Lemma collected_alone i loc b :
  locs !! i = Some loc → collected i b →
  collected (S i) (Batch (<[i := Load loc]> (out b)) (batch_keys b) (at_ b)
                     (batch_driver b) (batch_store b) (batched b)).
Proof.
  intros Hloc [Hl Hk Hnd Hb Hs Hin Ha]. split; cbn; try done.
  - by rewrite length_insert.
  - intros j Hj. specialize (Hb j Hj). lia.
  - intros j Hj Hn. destruct (decide (j = i)) as [->|Hne].
    + rewrite list_lookup_insert_eq.
      * unfold loc_at. by rewrite Hloc.
      * rewrite Hl. by eapply lookup_lt_Some.
    + rewrite list_lookup_insert_ne by done. apply Ha; [lia|done].
Qed.

Lemma collected_join i lc b :
  locs !! i = Some (Some lc) → fetched lc = true →
  (batched b = true → Locator_Driver lc = batch_driver b ∧ Locator_Store lc = batch_store b) →
  collected i b →
  collected (S i) (Batch (out b) (batch_keys b ++ [Locator_Key lc]) (at_ b ++ [i])
                     (Locator_Driver lc) (Locator_Store lc) true).
Proof.
  intros Hloc Hf Hsame [Hl Hk Hnd Hb Hs Hin Ha]. split; cbn; try done.
  - rewrite !length_app. cbn. lia.
  - apply NoDup_app. split; [done|]. split; [|apply NoDup_singleton].
    intros j Hj ->%list_elem_of_singleton. specialize (Hb i Hj). lia.
  - intros j [Hj| ->%list_elem_of_singleton]%elem_of_app; [specialize (Hb j Hj)|]; lia.
  - intros k j Hkj. unfold in_batch. cbn.
    apply lookup_app_Some in Hkj as [Hkj|[Hge Hkj]].
    + destruct (batched b) eqn:Eb; [|by rewrite Hs in Hkj].
      destruct (Hin k j Hkj) as (lc' & ? & ? & Hd & Hst & Hkey).
      destruct (Hsame eq_refl) as [-> ->]. exists lc'. split_and!; try done.
      apply lookup_app_l_Some. done.
    + apply list_lookup_singleton_Some in Hkj as [Hz <-].
      exists lc. split_and!; try done. rewrite lookup_app_r by lia.
      by replace (k - length (batch_keys b))%nat with 0%nat by lia.
  - intros j Hj Hn. apply Ha.
    + rewrite elem_of_app, list_elem_of_singleton in Hn.
      assert (j ≠ i) by tauto. lia.
    + rewrite elem_of_app in Hn. tauto.
Qed.

Lemma collect_step i loc b :
  locs !! i = Some loc → collected i b → collected (S i) (collect i loc b).
Proof.
  intros Hloc Hc. unfold Body.collect. destruct loc as [lc|]; [|by apply collected_alone].
  destruct (fetched lc) eqn:Hf; cbn [negb]; [|by apply collected_alone].
  destruct (batched b && _) eqn:E; [by apply collected_alone|].
  apply collected_join; [done|done| |done]. intros Hb. rewrite Hb in E. cbn in E.
  apply orb_false_iff in E as [E1 E2]. apply negb_false_iff, seqb_eq in E1, E2. done.
Qed.

Lemma collect_all_spec : ∀ rest pre b,
  locs = (pre ++ rest)%list → collected (length pre) b →
  collected (length locs) (collect_all (length pre) rest b).
Proof.
  induction rest as [|loc rest IH]; intros pre b Hl Hc; cbn.
  { rewrite app_nil_r in Hl. by rewrite Hl. }
  replace (S (length pre)) with (length (pre ++ [loc])) by (rewrite length_app; cbn; lia).
  apply IH; [by rewrite <- app_assoc|].
  rewrite length_app, Nat.add_comm. apply collect_step; [|done].
  rewrite Hl, lookup_app_r, Nat.sub_diag by done. done.
Qed.

(** The batch, after the first locators, is what it is to be of them. *)
Record gathering (pre : list (option Locator)) (b : batch) : Prop := {
  gt_keys : batch_keys b = Locator_Key <$> batch_members pre;
  gt_first : match first_fetched pre with
             | Some f => batched b = true ∧ batch_driver b = Locator_Driver f ∧
                         batch_store b = Locator_Store f
             | None => batched b = false
             end;
  gt_in j lc : pre !! j = Some (Some lc) → batch_member pre lc = true → j ∈ at_ b
}.

Lemma first_fetched_snoc pre loc :
  first_fetched (pre ++ [loc]) =
  match first_fetched pre with
  | Some f => Some f
  | None => match loc with Some lc => if fetched lc then Some lc else None | None => None end
  end.
Proof.
  unfold first_fetched. rewrite omap_app, List.filter_app.
  destruct (List.filter fetched (omap id pre)); [|done]. by destruct loc as [lc|]; cbn; [destruct (fetched lc)|].
Qed.

(** One more locator that does not join leaves the batch; one that does ends it. *)
Lemma members_snoc pre loc :
  (is_Some (first_fetched pre) ∨ ¬ ∃ lc, loc = Some lc ∧ fetched lc = true) →
  first_fetched (pre ++ [loc]) = first_fetched pre ∧
  batch_members (pre ++ [loc]) =
    (batch_members pre ++
     match loc with Some lc => if batch_member pre lc then [lc] else [] | None => [] end)%list.
Proof.
  intros Hf. assert (first_fetched (pre ++ [loc]) = first_fetched pre) as E.
  { rewrite first_fetched_snoc. destruct (first_fetched pre); [done|].
    destruct Hf as [[? [=]]|Hf]. destruct loc as [lc|]; [|done]. destruct (fetched lc) eqn:Ef; [|done].
    by destruct Hf; exists lc. }
  split; [done|]. unfold batch_members. assert (batch_member (pre ++ [loc]) = batch_member pre) as ->
    by (unfold batch_member; by rewrite E).
  rewrite omap_app, List.filter_app. f_equal. by destruct loc as [lc|]; cbn; [destruct (batch_member pre lc)|].
Qed.

Lemma members_first pre lc :
  first_fetched pre = None → fetched lc = true →
  first_fetched (pre ++ [Some lc]) = Some lc ∧ batch_members (pre ++ [Some lc]) = [lc] ∧
  ∀ lc', Some lc' ∈ pre → fetched lc' = false.
Proof.
  intros Hn Hf. pose proof (first_fetched_snoc pre (Some lc)) as E. rewrite Hn, Hf in E.
  assert (∀ lc', Some lc' ∈ pre → fetched lc' = false) as Hall.
  { intros lc' Hin. apply not_true_iff_false. intros Ht. unfold first_fetched in Hn.
    assert (lc' ∈ List.filter fetched (omap id pre)) as H1.
    { apply list_elem_of_In, filter_In. split; [|done]. apply list_elem_of_In, list_elem_of_omap.
      by exists (Some lc'). }
    destruct (List.filter _ _); [by apply not_elem_of_nil in H1|done]. }
  split; [done|]. split; [|done]. unfold batch_members.
  assert (∀ x, batch_member (pre ++ [Some lc]) x = fetched x && ((Locator_Driver x =s? Locator_Driver lc) &&
    (Locator_Store x =s? Locator_Store lc))) as Hm by (intros x; unfold batch_member; by rewrite E).
  rewrite omap_app, List.filter_app. cbn. rewrite Hm, Hf, !seqb_refl. cbn.
  assert (List.filter (batch_member (pre ++ [Some lc])) (omap id pre) = []) as ->; [|done].
  destruct (List.filter _ _) as [|x k] eqn:Ek; [done|]. exfalso.
  assert (In x (List.filter (batch_member (pre ++ [Some lc])) (omap id pre))) as [H1 H2]%filter_In
    by (rewrite Ek; by left).
  apply list_elem_of_In, list_elem_of_omap in H1 as (o & Ho & Hx). cbn in Hx. subst o.
  rewrite Hm, (Hall x Ho) in H2. done.
Qed.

================

◆ **Exercise goal**
Above are the entries. Output exactly the lines beginning with the line that has "assert (j ≠ i) by tauto. lia." and ending with the line that has "Lemma members_snoc pre".

◆ **Task result**
      assert (j ≠ i) by tauto. lia.
    + rewrite elem_of_app in Hn. tauto.
Qed.

Lemma collect_step i loc b :
  locs !! i = Some loc → collected i b → collected (S i) (collect i loc b).
Proof.
  intros Hloc Hc. unfold Body.collect. destruct loc as [lc|]; [|by apply collected_alone].
  destruct (fetched lc) eqn:Hf; cbn [negb]; [|by apply collected_alone].
  destruct (batched b && _) eqn:E; [by apply collected_alone|].
  apply collected_join; [done|done| |done]. intros Hb. rewrite Hb in E. cbn in E.
  apply orb_false_iff in E as [E1 E2]. apply negb_false_iff, seqb_eq in E1, E2. done.
Qed.

Lemma collect_all_spec : ∀ rest pre b,
  locs = (pre ++ rest)%list → collected (length pre) b →
  collected (length locs) (collect_all (length pre) rest b).
Proof.
  induction rest as [|loc rest IH]; intros pre b Hl Hc; cbn.
  { rewrite app_nil_r in Hl. by rewrite Hl. }
  replace (S (length pre)) with (length (pre ++ [loc])) by (rewrite length_app; cbn; lia).
  apply IH; [by rewrite <- app_assoc|].
  rewrite length_app, Nat.add_comm. apply collect_step; [|done].
  rewrite Hl, lookup_app_r, Nat.sub_diag by done. done.
Qed.

(** The batch, after the first locators, is what it is to be of them. *)
Record gathering (pre : list (option Locator)) (b : batch) : Prop := {
  gt_keys : batch_keys b = Locator_Key <$> batch_members pre;
  gt_first : match first_fetched pre with
             | Some f => batched b = true ∧ batch_driver b = Locator_Driver f ∧
                         batch_store b = Locator_Store f
             | None => batched b = false
             end;
  gt_in j lc : pre !! j = Some (Some lc) → batch_member pre lc = true → j ∈ at_ b
}.

Lemma first_fetched_snoc pre loc :
  first_fetched (pre ++ [loc]) =
  match first_fetched pre with
  | Some f => Some f
  | None => match loc with Some lc => if fetched lc then Some lc else None | None => None end
  end.
Proof.
  unfold first_fetched. rewrite omap_app, List.filter_app.
  destruct (List.filter fetched (omap id pre)); [|done]. by destruct loc as [lc|]; cbn; [destruct (fetched lc)|].
Qed.

(** One more locator that does not join leaves the batch; one that does ends it. *)
Lemma members_snoc pre loc :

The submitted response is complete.